Meatyard appears to me to offer this challenge to the viewer: Is what you see (in a photograph) the reality of 'the things as they appear' or is the reality that appears (in the photo) evidence that nothing is what it appears?
Meatyard who was widely read took the writings of the ironic Ambrose Bierce's definition of "romance" as:
"Fiction that owes no allegiance to the God of Things as They Are." Wendell Berry, Meatyard's collaborator for a number of years said of him "
Meatyard..
is always seeing or catching a trace of the presence of something that I have missed, or he turns my visions against my reason, or he requires my belief to venture off in the direction of the incredible. Sooner or later he's going to produce evidence that you are not what you think you are."
Both of these quotations seem to echo each other in that a "romance" in Bierce's view (and by association maybe Meatyard's also) is a romantic view of a situation - in this case the view presented to the viewer - that doesn't rely on truth as depicted, but rather the fiction the develops in the mind of the viewer to the association of the component parts (or the props as staged). The latter part of Berry's quote suggest something rather similar, that maybe what you see as a viewer in one of Meatyard's images, is compromised by who you are, by what narrative you bring to the fixed image and so Meatyard questions both the viewers comprehension of the image as a piece of truth and the images projection of the truth to the viewer.

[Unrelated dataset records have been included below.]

(* ===== verification/Informational.v ===== *)
(** * INFORMATIONAL exchange and MOBIKE
    ([src/src/ikev2/informational.rs], [src/src/ikev2/mobike.rs])

    Encrypted control messages under a completed SA.  The lemmas on sealed payload
    chains are shared by the later exchanges. *)
From S2P Require Import Prelude Outcome Wire Primitives Entropy Message Payload Crypto Sk Negotiate Exchange.

Definition our_sk_e (sa : CompletedSaInit) : bytes :=
  match c_role sa with Initiator => sk_ei (keys sa) | Responder => sk_er (keys sa) end.

Definition peer_sk_e (sa : CompletedSaInit) : bytes :=
  match c_role sa with Initiator => sk_er (keys sa) | Responder => sk_ei (keys sa) end.

Definition informational_header (sa : CompletedSaInit) (mid : Z) (is_response : bool) : IkeHeader := {|
  initiator_spi := spi_i sa;
  responder_spi := spi_r sa;
  next_payload := NoNext;
  major_version := 2;
  minor_version := 0;
  exchange_type := Informational;
  flags := mkFlags (bool_decide (c_role sa = Initiator)) false is_response;
  message_id := mid;
  hdr_length := 0 |}.

Section informational.
Context `{!Primitives}.

Definition build_informational (sa : CompletedSaInit) (mid : Z) (is_response : bool)
    (inner_payloads : PayloadChain) (iv : bytes) : outcome bytes :=
  let header := informational_header sa mid is_response in
  let first := first_payload_type inner_payloads in
  let inner := encode_payload_chain inner_payloads in
  build_encrypted_gcm header first inner (our_sk_e sa) iv.

Definition dpd_request (sa : CompletedSaInit) (mid : Z) (iv : bytes) : outcome bytes :=
  build_informational sa mid false [] iv.

(** [out.push((payload.payload_type, payload.data.to_vec()))] *)
Definition push_payload (out : PayloadChain) (p : RawPayload) : outcome PayloadChain :=
  Ok (out ++ [(payload_type p, data p)]).

Definition open_informational (sa : CompletedSaInit) (message : bytes) : outcome PayloadChain :=
  '(first, inner) ← open_encrypted_gcm message (peer_sk_e sa);
  for_each push_payload (payload_items first inner) [].
End informational.

(** ** MOBIKE *)
Definition mobike_supported : Notify := Notify_status notify_type.MOBIKE_SUPPORTED [].

Definition build_update_sa_addresses `{!Primitives} (sa : CompletedSaInit) (mid : Z) (iv : bytes)
    : outcome bytes :=
  let notify := Notify_status notify_type.UPDATE_SA_ADDRESSES [] in
  build_informational sa mid false [(PNotify, Notify_to_bytes notify)] iv.

(** [Notify::parse(body).map(|n| n.notify_type == want).unwrap_or(false)]; the
    parser does not panic ([Notify_parse_wp]). *)
Definition has_notify (inner : PayloadChain) (want : Z) : bool :=
  existsb (fun '(t, body) =>
    bool_decide (t = PNotify) &&
    match Notify_parse body with Ok n => n_type n =? want | _ => false end) inner.

Definition contains_update_sa_addresses (inner : PayloadChain) : bool :=
  has_notify inner notify_type.UPDATE_SA_ADDRESSES.

Definition peer_supports_mobike (inner : PayloadChain) : bool :=
  has_notify inner notify_type.MOBIKE_SUPPORTED.

(** ** Sealed payload chains *)

(** A chain whose encoding fits one encrypted payload. *)
Definition chain_fits (ps : PayloadChain) : Prop :=
  PayloadChain_wf ps /\ sk_fits (encode_payload_chain ps).

Lemma chain_fits_intro ps : PayloadChain_wf ps ->
  Z.of_nat (sum_list ((fun e => (4 + length e.2)%nat) <$> ps)) <= 65000 -> chain_fits ps.
Proof.
  intros Hps Hl. split; [done|]. unfold sk_fits, sk_len, IV_LEN, ICV_LEN.
  rewrite length_encode_chain. lia.
Qed.

Section sealed.
Context `{!Primitives, !AeadLaws}.

Lemma seal_chain_open h ps sk_e iv : IkeHeader_wf h -> chain_fits ps -> bytes_ok iv ->
  length sk_e = 36%nat -> length iv = 8%nat ->
  exists m, build_encrypted_gcm h (first_payload_type ps) (encode_payload_chain ps) sk_e iv = Ok m /\
    bytes_ok m /\ IkeHeader_parse m = Ok (sk_header h (encode_payload_chain ps)) /\
    open_encrypted_gcm m sk_e = Ok (first_payload_type ps, encode_payload_chain ps) /\
    payload_items (first_payload_type ps) (encode_payload_chain ps) = Ok <$> (raw <$> ps).
Proof.
  intros Hh [Hps Hf] Hiv Hk Hl.
  destruct (build_open' h (first_payload_type ps) (encode_payload_chain ps) sk_e iv)
    as (m & E1 & E2 & E3 & E4); try done; [by apply first_payload_type_wf|by apply encode_payload_chain_ok|].
  exists m. split_and!; try done. by apply payload_items_encoded'.
Qed.

Lemma push_all acc ps :
  for_each push_payload (Ok <$> (raw <$> ps)) acc = Ok (acc ++ ps).
Proof.
  revert acc. induction ps as [|[t b] ps IH]; intros acc; [by rewrite app_nil_r|].
  cbn [fmap list_fmap for_each mbind outcome_bind push_payload raw payload_type data fst snd].
  by rewrite IH, <- app_assoc.
Qed.
End sealed.

(** The suites whose keys the encrypted payload can use. *)
Definition gcm_sa (c : CompletedSaInit) : Prop :=
  CompletedSaInit_wf c /\ integ_id (suite c) = None.

Lemma gcm_sa_keys c : gcm_sa c ->
  length (sk_d (keys c)) = 32%nat /\ length (sk_ei (keys c)) = 36%nat /\
  length (sk_er (keys c)) = 36%nat.
Proof.
  intros [Hwf Hi]. pose proof (wf_c_lengths c Hwf) as Hl.
  rewrite supported_key_lengths, Hi in Hl by apply Hwf. destruct Hl as (? & _ & _ & ? & ? & _). done.
Qed.

Lemma our_sk_e_length c : gcm_sa c -> length (our_sk_e c) = 36%nat.
Proof. intros (_ & ? & ?)%gcm_sa_keys. unfold our_sk_e. by destruct (c_role c). Qed.

(** Each end opens with the key the other end seals with. *)
Lemma same_sa_keys a b : same_sa a b -> peer_sk_e b = our_sk_e a.
Proof.
  intros (Hr & _ & _ & _ & Hk & _). unfold peer_sk_e, our_sk_e. rewrite Hr, Hk. by destruct (c_role b).
Qed.

Lemma same_sa_sym a b : same_sa a b -> same_sa b a.
Proof.
  intros (Hr & Hrest). split_and!; [rewrite Hr; by destruct (c_role b)|..]; symmetry; apply Hrest.
Qed.

Lemma informational_header_wf c mid r : CompletedSaInit_wf c -> u32_ok mid ->
  IkeHeader_wf (informational_header c mid r).
Proof. intros [] ?. constructor; simpl; try done; by split. Qed.

Section roundtrip.
Context `{!Primitives, !AeadLaws}.

Lemma informational_sent a b mid r ps iv : gcm_sa a -> same_sa a b -> u32_ok mid -> chain_fits ps ->
  bytes_ok iv -> length iv = 8%nat ->
  exists m h, build_informational a mid r ps iv = Ok m /\ bytes_ok m /\
    IkeHeader_parse m = Ok h /\ message_id h = mid /\ exchange_type h = Informational /\
    initiator_spi h = spi_i b /\ responder_spi h = spi_r b /\
    flags h = mkFlags (bool_decide (c_role a = Initiator)) false r /\
    open_informational b m = Ok ps.
Proof.
  intros Ha Hab Hmid Hps Hiv Hl. unfold build_informational.
  destruct (seal_chain_open (informational_header a mid r) ps (our_sk_e a) iv)
    as (m & E1 & E2 & E3 & E4 & E5); try done;
    [by apply informational_header_wf; [apply Ha|]|by apply our_sk_e_length|].
  destruct Hab as (Hr & Hi & Hr' & Hrest). eexists m, _. split_and!; [done|done|exact E3|done..|].
  unfold open_informational. rewrite (same_sa_keys a b) by done. rewrite E4. cbn [mbind outcome_bind].
  by rewrite E5, push_all.
Qed.
End roundtrip.

(** ** Properties *)
Section properties.
Context `{!Primitives, !AeadLaws}.

(** A control message reaches the other end: whatever payloads one end of an
    AES-GCM SA seals into an INFORMATIONAL request or response, the other end opens
    to exactly those payloads, and the header carries the SA's SPIs, the message
    id, the original-initiator flag and the response flag.  A dead-peer probe opens
    to no payload at all, and a MOBIKE address update is recognised as such. *)
Theorem informational_delivered a b mid r ps iv :
  gcm_sa a -> same_sa a b -> u32_ok mid -> chain_fits ps -> bytes_ok iv -> length iv = 8%nat ->
  (exists m h, build_informational a mid r ps iv = Ok m /\
     IkeHeader_parse m = Ok h /\ message_id h = mid /\
     initiator_spi h = spi_i b /\ responder_spi h = spi_r b /\
     flags h = mkFlags (bool_decide (c_role a = Initiator)) false r /\
     open_informational b m = Ok ps) /\
  (exists m, dpd_request a mid iv = Ok m /\ open_informational b m = Ok []) /\
  (exists m inner, build_update_sa_addresses a mid iv = Ok m /\ open_informational b m = Ok inner /\
     contains_update_sa_addresses inner = true /\ peer_supports_mobike inner = false).
Proof.
  intros Ha Hab Hmid Hps Hiv Hl. split_and!.
  - destruct (informational_sent a b mid r ps iv) as (m & h & ? & _ & ? & ? & _ & ? & ? & ? & ?); try done.
    exists m, h. by split_and!.
  - destruct (informational_sent a b mid false [] iv) as (m & h & ? & _ & _ & _ & _ & _ & _ & _ & ?); try done.
    { apply chain_fits_intro; [constructor|simpl; lia]. }
    by exists m.
  - set (n := Notify_status notify_type.UPDATE_SA_ADDRESSES []).
    destruct (informational_sent a b mid false [(PNotify, Notify_to_bytes n)] iv)
      as (m & h & ? & _ & _ & _ & _ & _ & _ & _ & ?); try done.
    { apply chain_fits_intro; [|simpl; lia]. apply Forall_singleton, notify_entry_wf; [|simpl; lia].
      apply Notify_status_wf; [by split|constructor]. }
    by exists m, [(PNotify, Notify_to_bytes n)].
Qed.

(** Opening a control message never panics, whatever the bytes, and what it
    returns are well-formed payloads. *)
Theorem informational_open_total c message : bytes_ok message ->
  wp (open_informational c message) (Forall (fun e => PayloadType_wf e.1 /\ bytes_ok e.2)).
Proof.
  intros Hm. unfold open_informational. apply wp_bind.
  eapply wp_mono; [|by apply open_encrypted_wp]. intros [t inner] [Ht Hi].
  apply for_each_wp; [by apply payload_items_wp|constructor|].
  intros out p Hout (Hp & Hd & _). cbn. apply Forall_app. split; [done|].
  by apply Forall_singleton.
Qed.
End properties.

Definition example_keys : SessionKeys :=
  mkSessionKeys (replicate 32 1) [] [] (replicate 36 2) (replicate 36 3) (replicate 32 4) (replicate 32 5).

Definition example_completed (r : Role) : CompletedSaInit := {|
  c_role := r; spi_i := 17; spi_r := 34; suite := mkSuite 1 20 256 5 None 31; keys := example_keys;
  ni := replicate 16 6; nr := replicate 16 7; init_message := [8; 8]; resp_message := [9; 9];
  peer_signature_hashes := [2] |}.

Lemma example_gcm_sa r : gcm_sa (example_completed r).
Proof.
  split; [|done]. constructor; simpl; try (by split); try (by apply Forall_replicate); try (by repeat constructor).
  - apply (supported_gcm 1 X25519). by split.
Qed.

Lemma example_same_sa : same_sa (example_completed Initiator) (example_completed Responder).
Proof. by split_and!. Qed.

Lemma example_iv_ok : bytes_ok example_iv.
Proof. by repeat constructor. Qed.

Lemma informational_delivered_witness : exists m,
  dpd_request (example_completed Initiator) 5 example_iv = Ok m /\
  open_informational (example_completed Responder) m = Ok [].
Proof.
  refine (proj1 (proj2 (informational_delivered (example_completed Initiator)
    (example_completed Responder) 5 false [] example_iv (example_gcm_sa _) example_same_sa _ _
    example_iv_ok eq_refl))).
  - by split.
  - apply chain_fits_intro; [constructor|simpl; lia].
Defined.

Lemma informational_open_total_witness :
  wp (open_informational (example_completed Responder) example_sealed)
    (Forall (fun e => PayloadType_wf e.1 /\ bytes_ok e.2)).
Proof. apply informational_open_total, example_sealed_ok. Defined.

Born in Normal Illinois, Meatyard had a fairly normal life, apart from his art. After a few minor hiccups in his academic and early professional life he set up as a optician in Lexington, Kentucky. A family man who originally brought a camera to take pictures of his first born child, within a few years he stopped taking pictures of his children - as subjects of family pictures - and focussed all his photography on his 'art", often using his family members as models. It seems ironic to me that Meatyard, an optician, used photography as a medium.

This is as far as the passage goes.